Browse all

What people actually wear in Milan in 2021

Street style isn't dead, it's just local

What people actually wear in Milan in 2021 Street style isn't dead, it's just local
Photographer
nss magazine

Among the numerous and inevitable consequences of the health emergency on the fashion industry, one of the most affected aspects is undoubtedly Fashion Weeks, and with them, street style. When, in May 2020, nss magazine wondered about the future of street style, photographers and professionals were optimistic about a return to normalcy in a short period of time. Today we know that things have gone differently and what we're seeing now is the third fully digital FW. If the street style we have become used to in recent years was characterized by perfect shots, staged down to the smallest detail, impeccable and well-studied looks, influencers ready to be photographed from every angle, these last twelve months didn't lead to the death of street style, but they have rushed its evolution, especially on a local basis. 

As in many other areas of our pandemic life, the focus has tightened around proximity phenomena, reviewing our scale of values and interests, overturning it, and bringing it closer to what is really ours and near. As a result, interest in local fashion has rekindled, in search of an aesthetic and visual inspiration that is much closer to our everyday life. The success of Instagram pages such as Milanesi a Milano demonstrates that the attention to street style has never waned, indeed, it seems to have increased. Opened in October 2020 by four girls, who for the moment prefer to hide in anonymity, off-site students (but not in fashion), in just four months the account has collected over 30 thousand followers by posting "spotted" images of people around Milan, highlighting the elegance and effortless chic looks of Milanese people. 

"It all started as a game. As for off-site students, we found ourselves in a new city, with a very different style from the places we come from. In our years as university students, we felt almost attracted to everything that is street style and streetwear, everything that people wore on the street. We decided to create a page that presented the face of another Milan, capital of fashion, but not that of fashion houses or large agencies, but of ordinary people, who in the morning don't dress for a fashion shooting or to end up on the cover of a magazine. We don't really care about the brand or about what a person wears, but the overall style we see in the outfit. Always remaining in the shadows, we wanted to enhance and highlight a style that makes people feel important", the founders of the page told nss magazine. 

The attention that the page has received over the last few weeks has had a European and national echo, so much so that many other pages of this kind have been born, in Turin, in Rome, but also in smaller cities. But it's certainly the page dedicated to Milan that reveals important news on the way in which the audience and followers of the page - ranging from the fashion student to the fashion-enthusiast MILF - approach the fashion industry, and this component: what people want to see are natural, authentic, sincere shots, of equally normal, real people, who dress like this for themselves, for a date, for a meeting, for a walk close to home. "Between authenticity and something that can make hype in the short term, spontaneity is what made us grow. And what people follow us for. We will never give up on that. The naturalness of images spotted from behind, random, sometimes a bit blurry, spontaneous, not fictitious shots, this is our strength", the girls explained to nss magazine. 

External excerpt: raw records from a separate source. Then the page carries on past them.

Lemma visit_document_at_nodes_safe acc s :
  good s → counted (ctx s) →
  safe 0 (visit_document_at_nodes_bits src simd dom opts fill acc) s
    (λ _ s', Opts.flag_validate_trailing opts && negb (Opts.flag_partial_read opts) = true → rest s' = []).
Proof.
  intros Hs Hc. unfold visit_document_at_nodes_bits.
  eapply safe_step; [by apply skip_bom_safe|]. intros [] s1 M _. moved_facts.
  eapply safe_step; [by apply skip_version_marker_safe|]. intros [] s2 M _. moved_facts.
  eapply safe_step; [apply (document_loop_safe (steps src)); [done| |by apply left_steps]|].
  { apply (counted_frame s); [unfold frame in *; congruence|done]. }
  intros acc' s3 M _. moved_facts. destruct (_ && _); [|rets].
  eapply safe_step; [by apply skip_line_space_safe|]. intros [] s4 M _. moved_facts.
  read_step. case_bool_decide; simpl; [rets|fails].
Qed.

End document.

Lemma parse_document_safe s :
  good s → counted (ctx s) → safe 0 (parse_document src simd dom) s (λ _ s', rest s' = []).
Proof.
  intros Hs Hc. unfold parse_document, parse_document_with_opts, visit_document.
  eapply safe_step; [apply visit_document_at_nodes_safe; [|done|done]|].
  - intros acc s1 Hs1 Hc1. eapply safe_step; [by apply parse_node_safe|]. intros node s2 M _. moved_facts.
    unfold lift. rets.
  - intros nodes s1 M Hr. moved_facts. apply ret_safe; [done|lia|]. by apply Hr.
Qed.

End nodes.

End safe.


Lemma u128_digits_of fuel n : 0 < n < 10 ^ Z.of_nat fuel → digits_of n (u128_digits fuel n []).
Proof.
  revert n. induction fuel as [|fuel IH]; intros n Hn; [simpl in Hn; lia|]. cbn [u128_digits].
  destruct (Z.ltb_spec 0 n); [|lia]. rewrite u128_digits_acc.
  pose proof (Z.mod_pos_bound n 10 ltac:(lia)) as Hm. pose proof (Z.div_mod n 10 ltac:(lia)) as Ed.
  rewrite Nat2Z.inj_succ, Z.pow_succ_r in Hn by lia.
  assert (Hq : 0 <= n / 10 < 10 ^ Z.of_nat fuel) by (split; [apply Z.div_pos; lia|apply Z.div_lt_upper_bound; lia]).
  destruct (digit_value (n mod 10) Hm) as [Ev Edig]. destruct (Z.eq_dec (n / 10) 0) as [E0|E0].
  - assert (E : u128_digits fuel (n / 10) [] = []) by (rewrite E0; by destruct fuel). rewrite E. cbn [app].
    split; [|by repeat constructor|].
    + cbn [read_digits]. rewrite hex_digit_value by done. destruct (Z.ltb_spec (n mod 10) 10); [f_equal; lia|lia].
    + right. eexists _, []. split; [done|]. intros Eb. apply (f_equal value) in Eb. rewrite Ev in Eb.
      change (value "0"%byte) with 48 in Eb. lia.
  - destruct (IH (n / 10) ltac:(lia)) as [Hr Ha Hz]. split.
    + rewrite read_digits_app, Hr. cbn [mbind option_bind read_digits]. rewrite hex_digit_value by done.
      destruct (Z.ltb_spec (n mod 10) 10); [f_equal; lia|lia].
    + apply Forall_app. split; [done|by repeat constructor].
    + right. destruct Hz as [E|(b&ds&E&Hb)].
      * rewrite E in Hr. change (Some 0 = Some (n / 10)) in Hr. congruence.
      * rewrite E. by eexists _, _.
Qed.

Lemma format_u128_digits n : 0 <= n < 10 ^ 40 → digits_of n (format_u128_into n).
Proof.
  intros Hn. unfold format_u128_into. destruct (Z.eqb_spec n 0) as [->|].
  - split; [done|by repeat constructor|by left].
  - apply u128_digits_of. change (Z.of_nat 40) with 40. lia.
Qed.

(** A sign in front of digits. *)
Lemma format_i128_digits n :
  I128.ok n →
  ∃ ds, digits_of (Z.abs n) ds ∧ format_i128_into n = (if n <? 0 then "-"%byte :: ds else ds).
Proof.
  intros Hn. assert (HM : 2 ^ 127 < 10 ^ 40) by (vm_compute; done). unfold I128.ok, I128.MIN, I128.MAX in Hn.
  exists (format_u128_into (Z.abs n)). split; [apply format_u128_digits; lia|]. unfold format_i128_into.
  destruct (Z.eqb_spec n I128.MIN) as [->|]; [vm_compute; done|].
  destruct (Z.leb_spec 0 n), (Z.ltb_spec n 0); try lia; do 2 f_equal; lia.
Qed.

Lemma digit_ascii b : is_ascii_digit b = true → is_ascii b = true ∧ is_char_digit (value b) = true ∧ b ≠ "_"%byte.
Proof.
  unfold is_ascii_digit, in_range, is_ascii, is_char_digit. intros H. split_and!; [lia|done|].
  intros ->. vm_compute in H. done.
Qed.

Section tokens.

Context (src : Source.t) {Hsrc : ValidSource src} (simd : bool) (c : Context.t).

#[local] Abbreviation input := (Source.input src).

#[local] Abbreviation good := (KdlCursor.good src).

#[local] Abbreviation rest := (KdlCursor.rest src).
Definition servedBetween (t : Timing) : bool :=
  match effectTurn t with AfterPost => true | _ => false end.

Definition servedLate (t : Timing) : bool :=
  match effectTurn t with AfterOwnFetch => true | _ => false end.

(** The history fetch of the effect, when it is the server's turn to take
    it ([on]): the new server state and what the answer does to the
    cells. *)
Definition effectFetch {S : Type} (b : Backend S) (on : bool) (conn : string)
  (sv : S) : S * (Cells -> Cells) :=
  if on then
    let '(sv', records) := get_history (api b) sv conn in
    (sv', applyHistory records)
  else (sv, fun c => c).

(** [handleConnect], with the history effect that its own
    [setConnectionString] sets off: the cells, the server state and the
    requests in the order the client sends them (the POST is sent before
    the handler yields, the effect's fetch after the render that follows,
    the handler's own fetch after the POST was answered).  The effect that
    writes [localStorage] is [connectionEffect]. *)
Definition handleConnect {S : Type} (b : Backend S) (t : Timing) (c : Cells)
  (sv : S) : Cells * S * list Call :=
  let cs := connectionString (panel c) in
  if negb (truthy (trim cs)) then
    (setConnectionError (Some "Please provide a database connection string.") c,
     sv, [])
  else
    let c1 := setConnectionError None
                (setConnectionStatus None (setSchemaLoading true c)) in
    let normalized := normalizeConnectionString (trim cs) in
    let changed := negb (String.eqb normalized cs) in
    let c2 := if changed then onPanel (setConnectionString normalized) c1
              else c1 in
    let effectCalls := if changed then [Sent (GetHistory normalized)] else [] in
    let '(sv0, h0) := effectFetch b (changed && servedEarly t) normalized sv in
    match post_database b sv0 normalized with
    | (sv1, inl data) =>
        let c3 := setConnectionStatus
                    (Some (default "Database connected." (cd_message data)))
                    (setSchema (Some (cd_schema data)) c2) in
        let '(sv2, h1) := effectFetch b (changed && servedBetween t) normalized sv1 in
        let '(sv3, records) := get_history (api b) sv2 normalized in
        let '(sv4, h2) := effectFetch b (changed && servedLate t) normalized sv3 in
        let c4 := if effectAnswerLast t
                  then h2 (h1 (h0 (applyHistory records c3)))
                  else applyHistory records (h2 (h1 (h0 c3))) in
        (setSchemaLoading false c4, sv4,
         PostDatabase normalized :: effectCalls ++ [Sent (GetHistory normalized)])
    | (sv1, inr detail) =>
        let '(sv2, h1) :=
          effectFetch b (changed && negb (servedEarly t)) normalized sv1 in
        (setSchemaLoading false
           (setConnectionError (Some detail) (h1 (h0 c2))), sv2,
         PostDatabase normalized :: effectCalls)
    end.
(** * Session lifecycle manager of the biochatter server

    A shallow embedding of [src/conversation_manager.py]: the process-wide
    session registry [conversationsDict], the re-entrant lock [rlock] that
    guards it, the [SessionData] record and its [chat] method, and the
    recycling tick [recycle_conversations].

    Python statements run in the monad [M]: a state monad over [World] whose
    outcome is either a returned value or a raised exception.  Whatever the
    module reads from outside (the clock, [os.environ], the biochatter
    library, the constants of [src.constants]) is collected in [Env].

    The last part of the definitions embeds the pure side of [app.py]:
    [process_connection_args] and the document and connection status
    endpoints, over the services they call ([Services]). *)

From Stdlib Require Import String List ZArith QArith Bool Lia.
From Stdlib Require Import Ascii DecimalString.
Import ListNotations.
Close Scope Q_scope.
Local Open Scope string_scope.
Local Open Scope list_scope.

(** ** Python values and exceptions *)

Inductive exn : Type :=
| KeyError (key : string)
| TypeError (what : string)
| RuntimeError (what : string)
| LibraryError (what : string).

Inductive outcome (A : Type) : Type :=
| Return (a : A)
| Raise (e : exn).
Arguments Return {A} a.
Arguments Raise {A} e.

(** The values a model configuration holds (it comes from a JSON body or
    from [defaultModelConfig]). *)
Inductive pyval : Type :=
| PStr (s : string)
| PInt (z : Z)
| PFloat (q : Q)
| PBool (b : bool)
| PNone.

Definition pyval_is_str (v : pyval) (s : string) : bool :=
  match v with
  | PStr s' => String.eqb s' s
  | _ => false
  end.

(** [int(x)] on a float: truncation towards zero. *)
Definition int_of_float (x : Q) : Z := Z.quot (Qnum x) (Z.pos (Qden x)).

(** [a < x] for an int [a] and a float [x]: Python compares them exactly. *)
Definition int_lt_float (a : Z) (x : Q) : bool := negb (Qle_bool x (inject_Z a)).

(** Truthiness of an optional string ([None] and the empty string are falsy). *)
Definition truthy (s : option string) : bool :=
  match s with
  | None => false
  | Some s' => negb (String.eqb s' "")
  end.

(** ** Python dictionaries

    A [dict] keeps its keys unique and in insertion order; assigning to a
    present key keeps its position. *)
Module PyDict.
Section Dict.
Context {V : Type}.

Definition t := list (string * V).

Definition empty : t := [].

Fixpoint get (k : string) (d : t) : option V :=
  match d with
  | [] => None
  | (k', v) :: d' => if String.eqb k k' then Some v else get k d'
  end.

Definition mem (k : string) (d : t) : bool :=
  match get k d with Some _ => true | None => false end.

Fixpoint set (k : string) (v : V) (d : t) : t :=
  match d with
  | [] => [(k, v)]
  | (k', v') :: d' =>
      if String.eqb k k' then (k, v) :: d' else (k', v') :: set k v d'
  end.

Fixpoint del (k : string) (d : t) : t :=
  match d with
  | [] => []
  | (k', v') :: d' =>
      if String.eqb k k' then del k d' else (k', v') :: del k d'
  end.

Definition keys (d : t) : list string := map fst d.

End Dict.
Arguments t V : clear implicits.
End PyDict.

(** ** The biochatter conversation engine, as this module sees it *)

Inductive EngineKind : Type :=
| AzureGptConversation
| GptConversation
| WasmConversation.

Definition is_azure_kind (k : EngineKind) : bool :=
  match k with AzureGptConversation => true | _ => false end.

(** Entries of the engine's [messages] history. *)
Inductive ChatMessage : Type :=
| SystemMessage (c : string)
| AIMessage (c : string)
| HumanMessage (c : string).

(** [datatypes.ConnectionArgs] and [datatypes.RagConfig]. *)
Record ConnectionArgs : Type := mkConnectionArgs {
  host : string;
  port : string;
  user : option string;
  password : option string
}.

Record RagConfig : Type := mkRagConfig {
  splitByChar : bool;
  chunkSize : Z;
  overlapSize : Z;
  resultNum : Z;
  connectionArgs : ConnectionArgs
}.

(** The keyword arguments [SessionData.chat] passes to [DocumentEmbedder]. *)
Record DocumentEmbedder : Type := mkDocumentEmbedder {
  used : bool;
  use_prompt : bool;
  chunk_size : Z;
  chunk_overlap : Z;
  split_by_characters : bool;
  n_results : Z;
  api_key : option string;
  is_azure : bool;
  azure_deployment : option string;
  azure_endpoint : option string;
  connection_args : ConnectionArgs
}.

(** The arguments each conversation class is constructed with in
    [initialize_conversation]. *)
Definition Prompts := list string.

Inductive CtorArgs : Type :=
| AzureArgs (deployment_name model_name : string) (prompts : Prompts)
            (version base_url : string)
| WasmArgs (model_name : string)
| GptArgs (model_name : string) (prompts : Prompts).

Definition kind_of (a : CtorArgs) : EngineKind :=
  match a with
  | AzureArgs _ _ _ _ _ => AzureGptConversation
  | WasmArgs _ => WasmConversation
  | GptArgs _ _ => GptConversation
  end.

(** A conversation object on the heap.  [has_chat] is
    [hasattr(chatter, "chat")]. *)
Record Conversation : Type := mkConversation {
  ctor : CtorArgs;
  has_chat : bool;
  messages : list ChatMessage;
  rag_agent : option DocumentEmbedder
}.

Definition kind (c : Conversation) : EngineKind := kind_of (ctor c).

Definition handle := nat.

Definition Usage := list (string * Z).

(** [datatypes.Message]. *)
Record Message : Type := mkMessage {
  role : string;
  content : string
}.

(** ** Session records *)

Definition ModelConfig := PyDict.t pyval.

Record SessionData : Type := mkSessionData {
  modelConfig : ModelConfig;
  chatter : option handle;
  sessionId : string;
  createdAt : Z;
  refreshedAt : Z;
  maxAge : Z
}.
(** X1: the invocation returns exactly when both arguments are there, the
    store accepts the update, the amount can be formatted, and the call on
    the language model, made after the update, the closing message and the
    emptying of the tools, returns. *)
Theorem invocation_returns_iff
    self function_name tool_call_id args llm context result_callback w :
  fst (save_repayment_date self function_name tool_call_id args llm context
         result_callback w) = Returned tt
  <-> exists (d a : pyvalue) (s' : S) (shown : string),
        args !! "repayment_date" = Some d
        /\ args !! "amount" = Some a
        /\ store_update (db w) "users" (customer_id self)
             (commitment_fields (overdue_amount self) d a d a) = Returned s'
        /\ py_format_2f a = Returned shown
        /\ process_frame_outcome llm (OpenAILLMContextFrame context)
             DOWNSTREAM
             (trace w ++
              [ DbUpdate "users" (customer_id self)
                  (commitment_fields (overdue_amount self) d a d a) true;
                CtxAddMessage context
                  {| role := "system";
                     content := closing_prompt shown (py_str d) shown
                                  (py_str d) (py_str d) |};
                CtxSetTools context [] ])
           = Returned tt.
Proof.
  pose proof (save_repayment_date_invocation self function_name tool_call_id
                args llm context result_callback w) as Hinv.
  split.
  - intros Hret. rewrite Hret in Hinv.
    inversion Hinv as [| | | d a s' shown Hd Ha Hs Hf m Hr Hw]; subst.
    exists d, a, s', shown. auto.
  - intros (d & a & s' & shown & Hd & Ha & Hs & Hf & Hr).
    destruct Hinv as [key Hkey Hnone | d0 a0 e Hd0 Ha0 Hs0
                     | d0 a0 s0 e Hd0 Ha0 Hs0 Hf0
                     | d0 a0 s0 shown0 Hd0 Ha0 Hs0 Hf0 m].
    + destruct Hkey as [-> | ->]; congruence.
    + assert (d0 = d) as -> by congruence.
      assert (a0 = a) as -> by congruence. congruence.
    + assert (d0 = d) as -> by congruence.
      assert (a0 = a) as -> by congruence. congruence.
    + assert (d0 = d) as -> by congruence.
      assert (a0 = a) as -> by congruence.
      assert (shown0 = shown) as -> by congruence.
      subst m. exact Hr.
Qed.
(** * HWOC: the online enrichment engine of [HWOC.py]

    A shallow embedding of the online part of [HWOC.py]: the cache layer
    [_cache_or_fetch_json], the three resolvers [_wikipedia_summary],
    [_intel_ark_specs] and [_techpowerup_gpu_specs], the orchestrator
    [enrich_online] and the start of [main]; and of the helpers
    [normspace] and [bytes_to_human] with the blocks of [collect_local]
    that read the video controllers and the network adapters.

    Conventions.
    - A Python [str] is a [string]; a character is a code point of the
      range U+0000..U+00FF.
    - A parsed JSON document is a [json] value; JSON numbers are integers.
    - A Python [dict] is an association list in insertion order, read by
      first match.
    - Code that raises runs in the monad [M]: a result or an exception,
      together with the state of the process (the binding of the global
      name [CACHE] and the log of the HTTP requests sent so far). *)

From Stdlib Require Import ZArith NArith Ascii String List Lia Permutation.
From stdpp Require Import base option list strings gmap pretty.

Local Open Scope string_scope.
Local Open Scope list_scope.

#[local] Set Warnings "-register-all,-clear-no-such-hyp".

(** ** Python built-ins used by the program *)

Module Py.

Definition code (c : ascii) : N := N_of_ascii c.

Definition between (lo hi : N) (c : ascii) : bool :=
  ((lo <=? code c) && (code c <=? hi))%N.

(** [str.isspace] on one character, which is also what [\s] matches. *)
Definition isspace (c : ascii) : bool :=
  between 9 13 c || between 28 32 c || (code c =? 133)%N || (code c =? 160)%N.

(** [str.lower] on one character. *)
Definition lower_char (c : ascii) : ascii :=
  if between 65 90 c || (between 192 222 c && negb (code c =? 215)%N)
  then ascii_of_N (code c + 32) else c.

Fixpoint lower (s : string) : string :=
  match s with
  | EmptyString => EmptyString
  | String c s' => String (lower_char c) (lower s')
  end.

(** [s.startswith(p)] *)
Fixpoint startswith (p s : string) : bool :=
  match p, s with
  | EmptyString, _ => true
  | String a p', String b s' => if ascii_dec a b then startswith p' s' else false
  | String _ _, EmptyString => false
  end.

(** [sub in s] *)
Fixpoint contains (sub s : string) : bool :=
  startswith sub s ||
  match s with
  | EmptyString => false
  | String _ s' => contains sub s'
  end.

(** [s.endswith(p)] *)
Definition endswith (p s : string) : bool :=
  startswith (String.rev p) (String.rev s).

(** [s[:n]] *)
Fixpoint slice_to (n : nat) (s : string) : string :=
  match n, s with
  | S n', String c s' => String c (slice_to n' s')
  | _, _ => EmptyString
  end.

In this aesthetic and purpose transformation lies a very important shift in perspective. Over the seasons, street style has become a real business, a very fierce sector, a war for the best shot, for the fastest deal with the most important influencer, in which brands and PR agencies competed for dressing up the most followed content creators. This led to a total commercial and visual saturation, in which each look looked like the other, in which insiders and celebs would disappear behind the looks they wore, in a generally creative and content flattening that penalized a world of enormous potential. Hence the desire to see something else, something real, and something local. 

“What we are proud of, which was our goal, is to represent Milan as the capital of fashion, but exalting the average citizen. The normal person who walks around Milan, not the model size 38, 1.80 high, wearing designer from head to toe. We immediately noticed different outfits based on the districts of the city: on the Navigli you meet more alternative people, more hipsters; in Brera, on the other hand, you will find a little more sophisticated people, but not as much as in Montenapoleone, where there's only the best of the best. It's much nicer to say that Milan is the fashion capital for the average Milanese who dresses elegantly to go get flowers in Brera, to smoke a cigarette in Parco Sempione, to go to Temakinho on the Navigli, this is what the people want to see. This is the real Milan", said the minds behind Milanesi a Milano. 

The Gossip Girls of Milan fashion, who spot the looks of the best-dressed people in the city, reflect a change of mentality, a necessary evolution in yet another fashion sector that had reached unsustainable rhythms and contents lacking originality, which with the pandemic had the opportunity to reimagine and reinvent himself. "Street style is not dead, but it was already tired before the pandemic," wrote BoF about it, leading to a slowdown and a rediscovery of the roots of a phenomenon that also goes through profiles like Milanesi a Milano. To remind us once and for all, what street style is really about.